Alcohol and opioid dependence medications: prescription trends, overall and by physician specialty

Tami L Mark, Cheryl A Kassed, Rita Vandivort-Warren, Katharine R Levit, Henry R Kranzler, Tami L Mark, Cheryl A Kassed, Rita Vandivort-Warren, Katharine R Levit, Henry R Kranzler

Abstract

Over the past decade, advances in addiction neurobiology have led to the approval of new medications to treat alcohol and opioid dependence. This study examined data from the IMS National Prescription Audit (NPA) Plus database of retail pharmacy transactions to evaluate trends in U.S. retail sales and prescriptions of FDA-approved medications to treat substance use disorders. Data reveal that prescriptions for alcoholism medications grew from 393,000 in 2003 ($30 million in sales) to an estimated 720,000 ($78 million in sales) in 2007. The growth was largely driven by the introduction of acamprosate in 2005, which soon became the market leader ($35 million in sales).
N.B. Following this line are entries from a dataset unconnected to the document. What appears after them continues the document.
(** * Libra oracle: constant serialization and function serialization context

    A shallow embedding of [oracle/Libra/SerializeConstant.cpp] and of the
    companion source that owns the synthetic scope
    ([prepare_for_serialization]) and the label maps of
    [FunctionSerializationContext], together with the properties of the
    serializer that are stated about them.

    Conventions of the embedding:
    - object identity (a C++ pointer) is an address, a number in [N];
    - unsigned machine integers ([uint64_t], [size_t], [unsigned]) are
      numbers in [N]; the only place where the code clamps a value is
      [APInt::getLimitedValue], written out in [getLimitedValue];
    - a function that logs, aborts or mutates the IR is a computation in
      the state-and-failure monad [M]; the state of a method is its
      object, passed explicitly;
    - [assert] is the assertion of a build without [NDEBUG]: a call that
      violates it does not return. *)

From Stdlib Require Import String List NArith Lia Bool.
From stdpp Require Import gmap list.

Set Warnings "-register-all".

Open Scope string_scope.
Open Scope list_scope.
Open Scope N_scope.

(** ** JSON values ([llvm::json::Value]) *)

Inductive Json : Type :=
| JNull
| JUInt (n : N)
| JString (s : string)
| JArray (l : list Json)
| JObject (fields : list (string * Json)).

(** [json::Object result;] *)
Definition obj_empty : list (string * Json) := [].

(** [result[key] = v;] assigns the member, replacing an earlier one. *)
Fixpoint obj_set (key : string) (v : Json) (o : list (string * Json))
  : list (string * Json) :=
  match o with
  | [] => [(key, v)]
  | (k, w) :: o' =>
      if String.eqb k key then (k, v) :: o' else (k, w) :: obj_set key v o'
  end.

(** *** Strings in JSON values must be UTF-8

    [llvm::json::isUTF8]: the bytes of the string are a sequence of
    well-formed UTF-8 byte sequences, one to four bytes long (no overlong
    form, no surrogate, nothing above U+10FFFF), which is what
    [isLegalUTF8String] checks, byte sequence by byte sequence. *)

(** The bytes of a string. *)
Fixpoint bytes (s : string) : list N :=
  match s with
  | EmptyString => []
  | String c s' => Ascii.N_of_ascii c :: bytes s'
  end.

(** A trailing byte, [0x80] to [0xBF]. *)
Definition trailing (b : N) : bool := (128 <=? b) && (b <=? 191).

(** The byte that follows the leading byte [b0] of a sequence of three or
    four bytes: its range is narrower after [0xE0], [0xED], [0xF0] and
    [0xF4]. *)
Definition second_byte (b0 b1 : N) : bool :=
  if b0 =? 224 then (160 <=? b1) && (b1 <=? 191)
  else if b0 =? 237 then (128 <=? b1) && (b1 <=? 159)
  else if b0 =? 240 then (144 <=? b1) && (b1 <=? 191)
  else if b0 =? 244 then (128 <=? b1) && (b1 <=? 143)
  else trailing b1.

Fixpoint isLegalUTF8String (l : list N) : bool :=
  match l with
  | [] => true
  | b0 :: r0 =>
      if b0 <? 128 then isLegalUTF8String r0
      else if b0 <? 194 then false
      else if b0 <? 224 then
        match r0 with
        | b1 :: r1 => trailing b1 && isLegalUTF8String r1
        | _ => false
        end
      else if b0 <? 240 then
        match r0 with
        | b1 :: b2 :: r2 =>
            second_byte b0 b1 && trailing b2 && isLegalUTF8String r2
        | _ => false
        end
      else if b0 <? 245 then
        match r0 with
        | b1 :: b2 :: b3 :: r3 =>
            second_byte b0 b1 && trailing b2 && trailing b3
            && isLegalUTF8String r3
        | _ => false
        end
      else false
  end.

Definition isUTF8 (S : string) : bool := isLegalUTF8String (bytes S).

(** ** The IR object model the serializer reads *)

Definition addr := N.

Inductive LType : Type :=
| VoidTy
| IntegerTy (bits : N)
| FunctionTy (ret : LType) (params : list LType) (isVarArg : bool)
| OpaqueTy (id : N).

(** [llvm::APFloat]: the serializer only ever prints it. *)
Record APFloat : Type := { fp_semantics : N; fp_bits : N }.

(** [llvm::APInt]: a bit width and the unsigned value of the bits. *)
Record APInt : Type := { BitWidth : N; zext : N }.

Definition UINT64_MAX : N := 18446744073709551615.

(** [APInt::ugt(uint64_t RHS)]: unsigned comparison against a 64-bit value. *)
Definition ugt (a : APInt) (RHS : N) : bool := RHS <? zext a.

(** [APInt::getLimitedValue(Limit)]:
    [ugt(Limit) ? Limit : getZExtValue()]. *)
Definition getLimitedValue (a : APInt) (Limit : N) : N :=
  if ugt a Limit then Limit else zext a.

(** [GlobalValue::LinkageTypes] *)
Inductive LinkageTypes := ExternalLinkage | InternalLinkage | OtherLinkage (n : N).

(** The [llvm::Constant] class hierarchy, one constructor per concrete class
    the dispatcher tells apart, in the order of the dispatch; the [*Other]
    constructors stand for a subclass the dispatcher does not know.  A
    global value carries its name (empty when it has none) and what it is
    defined by (initializer, body, aliasee or resolver), when it has a
    definition.  A dense data sequence carries the constants that
    [getElementAsConstant(i)] returns, for [i] below [getNumElements()]. *)
Inductive Constant : Type :=
| CDSOLocalEquivalent (ty : LType)
| CNoCFIValue (ty : LType)
  (* ConstantData *)
| CInt (ty : LType) (v : APInt)
| CFP (ty : LType) (v : APFloat)
| CPointerNull (ty : LType)
| CTokenNone (ty : LType)
| CTargetNone (ty : LType)
| CUndef (ty : LType)
| CAggregateZero (ty : LType)
| CDataArray (ty : LType) (elements : list Constant)
| CDataVector (ty : LType) (elements : list Constant)
| CDataOther (ty : LType)
  (* BlockAddress *)
| CBlockAddress (ty : LType)
  (* ConstantAggregate *)
| CArray (ty : LType) (operands : list Constant)
| CStruct (ty : LType) (operands : list Constant)
| CVector (ty : LType) (operands : list Constant)
| CAggregateOther (ty : LType) (operands : list Constant)
  (* GlobalValue *)
| CGlobalVariable (ty : LType) (name : string) (definition : option Constant)
| CFunction (ty : LType) (name : string) (definition : option Constant)
| CGlobalAlias (ty : LType) (name : string) (definition : option Constant)
| CGlobalIFunc (ty : LType) (name : string) (definition : option Constant)
| CGlobalOther (ty : LType) (name : string) (definition : option Constant)
  (* ConstantExpr *)
| CExpr (ty : LType) (opcode : N) (operands : list Constant)
  (* anything else *)
| COther (ty : LType).

(** [Value::getType()] *)
Definition getType (val : Constant) : LType :=
  match val with
  | CDSOLocalEquivalent ty | CNoCFIValue ty | CInt ty _ | CFP ty _
  | CPointerNull ty | CTokenNone ty | CTargetNone ty | CUndef ty
  | CAggregateZero ty | CDataArray ty _ | CDataVector ty _ | CDataOther ty
  | CBlockAddress ty | CArray ty _ | CStruct ty _ | CVector ty _
  | CAggregateOther ty _ | CGlobalVariable ty _ _ | CFunction ty _ _
  | CGlobalAlias ty _ _ | CGlobalIFunc ty _ _ | CGlobalOther ty _ _
  | CExpr ty _ _ | COther ty => ty
  end.

(** [Value::hasName()]: a value has a name exactly when the name is not
    empty. *)
Definition hasName (name : string) : bool := negb (String.eqb name "").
Prescriptions for the two buprenorphine formulations increased from 48,000 prescriptions ($5 million in sales) in the year of their introduction (2003) to 1.9 million prescriptions ($327 million in sales) in 2007. While acamprosate and buprenorphine grew rapidly after market entry, overall substance abuse retail medication sales remain small relative to the size of the population that could benefit from treatment and relative to sales for other medications, such as antidepressants. The extent to which substance dependence medications will be adopted by physicians and patients, and marketed by industry, remains uncertain.